Abstract
Purpose :
Alterations of metabolic requirements within the macula compared to peripheral regions of the vitreoretinal compartment suspect differences in the aging process of the retinal pigment epithelium (RPE). The underlying molecular alterations of the RPE under topographical conditions during lifetime are not well known. The aim of this study was to analyze the transcriptome of the RPE of common marmosets Callithrix jacchus(C. jacchus) using Next-Generation-Sequencing (NGS).
Methods :
The RPE was removed from eyecups of newborn (0-3 days), adult (10-22 months), and senile (96-108 months) C. jacchus (n=3 each). The RPE of the macula and peripheral regions were separated. 100 ng of total RNA was processed for RNA sequencing using the Ovation Human FFPE RNA-Seq Multiplex System Kit (NuGEN) and libraries were sequenced on an Illumina HiSeq 2500. The sequences were aligned to the genome of C. jacchus and quantified using the RPKM (Reads Per Kilobase Million) method.

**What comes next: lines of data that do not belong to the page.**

(** Some of them in a read. *)
Lemma chain_taken ws more data beyond n f rest c :
  Forall takes ws -> inv (ws ++ more) c -> drop n data = chars (concat_str (text <$> ws)) ++ rest -> fresh n c f ->
  exists c', chain ws c c' /\ inv more c' /\
    reaches st data beyond false f (fresh (n + length (chars (concat_str (text <$> ws)))) c').
Proof.
  intros HF. revert n f c. induction HF as [|w ws [_ Hw] HF IH]; intros n f c Hi Hd F.
  { exists c. split; [constructor|]. split; [done|]. apply reaches_refl. cbn. by rewrite Nat.add_0_r. }
  cbn [fmap list_fmap concat_str] in *. rewrite chars_app, <- app_assoc in Hd.
  destruct (Hw (ws ++ more) data beyond n f _ c Hi Hd F) as (c1 & S1 & I1 & (k & g & R1 & G)).
  destruct (IH _ g c1 I1 (data_on _ _ _ _ Hd) G) as (c2 & S2 & I2 & R2).
  exists c2. split; [by econstructor|]. split; [done|].
  eapply reaches_trans with (P := fun h => h = g); [by exists k, g|]. intros ? ->.
  by rewrite chars_app, length_app, Nat.add_assoc.
Qed.

Lemma texts_full ws : Forall takes ws -> ws <> [] -> concat_str (text <$> ws) <> "".
Proof.
  intros [|w ws' [N _]]; [done|]. intros _. cbn [fmap list_fmap concat_str]. intros E. apply (f_equal len) in E.
  rewrite len_app in E. change (len "") with 0 in E. pose proof (len_nonneg (text w)).
  pose proof (len_nonneg (concat_str (text <$> ws'))). apply N, len_zero. lia.
Qed.

(** All of them, in whatever reads of whole messages. *)
Lemma chain_fed ws (ls : list (list string)) c :
  Forall takes ws -> mjoin ls = text <$> ws -> Forall (fun l => l <> []) ls -> inv ws c ->
  exists c', chain ws c c' /\ inv [] c' /\
    fed st (concat_str <$> ls) (http_parser_init HTTP_BOTH) c (http_parser_init HTTP_BOTH) c'.
Proof.
  intros HF Hj HL. revert ws c HF Hj. induction HL as [|l ls Hne HL IH]; intros ws c HF Hj Hi.
  { symmetry in Hj. apply fmap_nil_inv in Hj. subst ws. exists c. by repeat constructor. }
  cbn [mjoin list_join] in Hj. symmetry in Hj. apply fmap_app_inv in Hj as (ws1 & ws2 & -> & Er & ->).
  apply Forall_app in HF as [HF1 HF2]. set (d := concat_str (text <$> ws1)).
  assert (Hd : d <> "") by (apply texts_full; [done|by intros ->]).
  assert (F : fresh 0 c (start_frame (http_parser_init HTTP_BOTH) c)) by (split; [done|by intros []]).
  destruct (chain_taken ws1 ws2 (chars d) [] 0 _ [] c HF1 Hi ltac:(by rewrite app_nil_r) F) as (c1 & S1 & I1 & (k & g & R1 & G1 & G2)).
  destruct (IH ws2 c1 HF2 Er I1) as (c2 & S2 & I2 & F2).
  exists c2. split; [by eapply chain_app|]. split; [done|]. exists (http_parser_init HTTP_BOTH), c1. split; [done|]. split; [done|]. split; [|done].
  eapply (execute_run _ _ _ _ _ k 1); [apply init_ok|done| |exact R1|]; [by intros N; apply Hd, chars_inj|].
  fold d. rewrite loop_end; [|by rewrite G1|exact G2|by rewrite G1]. by rewrite G1.
Qed.
End Chain.

(** A message that is told to the user of the codec and leaves the codec at rest. *)
Definition taken_whole {R} (m0 : message) (text : string) (told : R -> list decoded) (P : R -> Prop) : Prop :=
  text <> "" /\ forall data beyond n f rest v out,
    v = UNSET \/ v = HTTP11 -> drop n data = chars text ++ rest -> fresh n (at_rest v out) f ->
    exists r, P r /\ reaches (parser_settings (Some m0)) data beyond false f
      (fresh (n + length (chars text)) (at_rest HTTP11 (out ++ told r))).

Lemma reads_messages {W R : Type} (m0 : message) (text : W -> string) (told : W -> R -> list decoded) (P : W -> R -> Prop)
    ws (ls : list (list string)) out :
  Forall (fun w => taken_whole m0 (text w) (told w) (P w)) ws ->
  mjoin ls = text <$> ws -> Forall (fun l => l <> [] /\ len (concat_str l) < 2 ^ 31) ls ->
  exists rs v, Forall2 P ws rs /\
    reads (Some m0) (concat_str <$> ls)
        {| _parser := http_parser_init HTTP_BOTH; impl := at_rest UNSET out; _ignore_content_len := false |} =
      Some (Ok (true, {| _parser := http_parser_init HTTP_BOTH;
        impl := at_rest v (out ++ mjoin (zip_with told ws rs)); _ignore_content_len := false |})).
Proof.
  intros HF Hj HL. set (st := parser_settings (Some m0)).
  set (step w c c' := exists v o r, c = at_rest v o /\ P w r /\ c' = at_rest HTTP11 (o ++ told w r)).
  destruct (chain_fed st text step (fun _ c => exists v o, (v = UNSET \/ v = HTTP11) /\ c = at_rest v o) ws ls (at_rest UNSET out))
    as (c' & S & _ & F).
  - eapply Forall_impl; [exact HF|]. intros w [N T]. split; [exact N|].
    intros _ data beyond n f rest c (v & o & Hv & ->) Hd Hf. destruct (T data beyond n f rest v o Hv Hd Hf) as (r & Pr & X).
    exists (at_rest HTTP11 (o ++ told w r)). split; [by exists v, o, r|]. split; [|exact X]. exists HTTP11, (o ++ told w r). split; [by right|done].
  - exact Hj.
  - eapply Forall_impl; [exact HL|]. by intros l [].
  - exists UNSET, out. split; [by left|done].
  - assert (Z : forall v o, chain step ws (at_rest v o) c' ->
      exists rs v', Forall2 P ws rs /\ c' = at_rest v' (o ++ mjoin (zip_with told ws rs))).
    { clear -step. induction ws as [|w ws IH]; intros v o S; inversion S as [|? ? ? c1 ? (v1 & o1 & r & E & Pr & E1) S2]; subst.
      - exists [], v. split; [constructor|]. cbn. by rewrite app_nil_r.
      - apply (f_equal output) in E. cbn in E. subst o1. destruct (IH _ _ S2) as (rs & v' & As & ->).
        exists (r :: rs), v'. split; [by constructor|]. cbn [zip_with mjoin list_join]. by rewrite app_assoc. }
    destruct (Z _ _ S) as (rs & v' & As & ->). exists rs, v'. split; [exact As|].
    apply fed_reads; [exact F|done|]. apply Forall_fmap. eapply Forall_impl; [exact HL|]. by intros l [].
Qed.

Lemma sent_full w text : sent_head w +:+ text <> "".
Proof.
  intros N. apply (f_equal chars) in N. unfold sent_head, head_text in N. rewrite !chars_app in N. by destruct (chars (s_name w)).
Qed.

Lemma request_whole r0 w text :
  sendable w text -> MultiMap.wf (_headers (base r0)) ->
  taken_whole (Req r0) (sent_head w +:+ text) (fun r => told_of (Req r) (s_pieces w)) (arrived r0 w).
Proof.
  intros S Hwf. split.
  - apply sent_full.
  - intros data beyond n f rest v out Hv Hd F. by eapply request_taken.
Qed.

(** C6: Requests sent one after the other, in whatever reads of whole requests, are
    told to the user of the codec as they were written: every one arrives, in order,
    with its method, its path, its query, its fragment, the values of its fields -
    all of them, or the last one of a field that has but one -, whether the
    connection stays, the pieces of its body, sized or in chunks, and its end; all
    the bytes are taken and the codec is at rest again. *)
Theorem requests_received (r0 : http_request) (ws : list (sent * string)) (ls : list (list string)) (out : list decoded) :
  MultiMap.wf (_headers (base r0)) -> Forall (fun w => sendable w.1 w.2) ws ->
  mjoin ls = (fun w => sent_head w.1 +:+ w.2) <$> ws -> Forall (fun l => l <> [] /\ len (concat_str l) < 2 ^ 31) ls ->
  exists rs v, Forall2 (fun w r => arrived r0 w.1 r) ws rs /\
    reads (Some (Req r0)) (concat_str <$> ls)
        {| _parser := http_parser_init HTTP_BOTH; impl := at_rest UNSET out; _ignore_content_len := false |} =
      Some (Ok (true, {| _parser := http_parser_init HTTP_BOTH;
        impl := at_rest v (out ++ mjoin (zip_with (fun w r => told_of (Req r) (s_pieces w.1)) ws rs));
        _ignore_content_len := false |})).
Proof.
  intros Hwf HF Hj HL. apply (reads_messages (Req r0) (fun w => sent_head w.1 +:+ w.2)); [|exact Hj|exact HL].
  eapply Forall_impl; [exact HF|]. intros [w text] S. by apply request_whole.
Qed.

Ltac computed := first [by vm_compute|apply Nat.leb_le; by vm_compute].

Definition example_sent : list (sent * string) :=
  [({| s_name := "GET"; s_path := "/a/b"; s_query := "x=1"; s_fragment := "end";
       s_fields := [("Host", "example.org:8080"); ("X-Tag", "one"); ("x-tag", "two")]; s_pieces := [] |}, "");
   ({| s_name := "POST"; s_path := "/"; s_query := ""; s_fragment := "";
       s_fields := [("Content-Length", "3"); ("connection", "keep-alive")]; s_pieces := ["abc"] |}, "abc");
   ({| s_name := "HEAD"; s_path := "/"; s_query := ""; s_fragment := "";
       s_fields := [("Connection", "close"); ("transfer-encoding", "chunked")];
       s_pieces := filter (fun d => d <> "") ["ab"; ""; "c"] |},
    concat_str (chunk <$> ["ab"; ""; "c"]) +:+ transfer_chunked_termination +:+ crlf)].

(** The first two in a read, the third in another. *)
Definition example_reads {W} (text : W -> string) (ws : list W) : list (list string) :=
  [text <$> take 2 ws; text <$> drop 2 ws].

Lemma example_sendable : Forall (fun w => sendable w.1 w.2) example_sent.
Proof.
  constructor; [|constructor; [|constructor; [|constructor]]]; cbn [fst snd].
  - split; [exists 1; by split| | | | |split; [readable_fields| |]| |exact text_none]; computed.
  - assert (B : framing_of no_body [("Content-Length", "3"); ("connection", "keep-alive")] = of_length (len "abc")) by by vm_compute.
    split; [exists 3; by split| | | | |split; [readable_fields| |]| |cbn [s_fields s_pieces]; rewrite B; by apply text_length]; computed.
  - assert (F : Forall (fun d => len d < 2 ^ 60) ["ab"; ""; "c"]) by (repeat constructor; by vm_compute).
    split; [exists 2; by split| | | | |split; [readable_fields| |]| |exact (text_chunks _ F)]; computed.
Qed.

Lemma requests_received_witness :
  exists rs v, Forall2 (fun w r => arrived example_request w.1 r) example_sent rs /\
    reads (Some (Req example_request)) (concat_str <$> example_reads (fun w => sent_head w.1 +:+ w.2) example_sent) new_http_codec =
      Some (Ok (true, {| _parser := http_parser_init HTTP_BOTH;
        impl := at_rest v (mjoin (zip_with (fun w r => told_of (Req r) (s_pieces w.1)) example_sent rs)); _ignore_content_len := false |})).
Proof.
  apply (requests_received example_request example_sent (example_reads (fun w => sent_head w.1 +:+ w.2) example_sent) []).
  - repeat constructor; by vm_compute.
  - exact example_sendable.
  - done.
  - repeat constructor; first [discriminate|by vm_compute].
Defined.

Significantly differentially expressed genes under topographical and age-related conditions were identified using the ANOVA test (p<0.05). Gene Set Enrichment Analysis (GSEA) was performed using gene sets derived from the Molecular Signatures Database (MsigDB, v6.0). Results of promising candidate genes were further verified using real-time quantitative PCR (qRT-PCR).
Results :
The transcriptome of the studied RPE revealed differences under topological and age-related conditions. The differences in mRNA levels are low in neonate samples and increase with age. GESA revealed genes regarding angiogenesis (e.g. LUM, STC1), inflammation (e.g. HMOX1), extracellular matrix remodeling (e.g. FBN1) and oxidative stress (e.g. PRDX) were found to be significantly altered in senile compared to neonate tissue. Validation of selected genes like HMOX1, CTSB and LUM using qRT-PCR confirm recent findings of NGS.
Conclusions :
The presented study shows significant alterations of the transcriptome within the aging RPE in the macula compared to the periphery. The number of differentially expressed genes increases with age, which possibly reflects endorsed light exposures as well as the degenerative state of the tissue. Further studies area mandatory to expand the understanding of the aging process in the RPE and its progression to pathological conditions. Supported by the German Research Foundation (DFG; BO 4556/1-1).
This abstract was presented at the 2019 ARVO Annual Meeting, held in Vancouver, Canada, April 28 - May 2, 2019.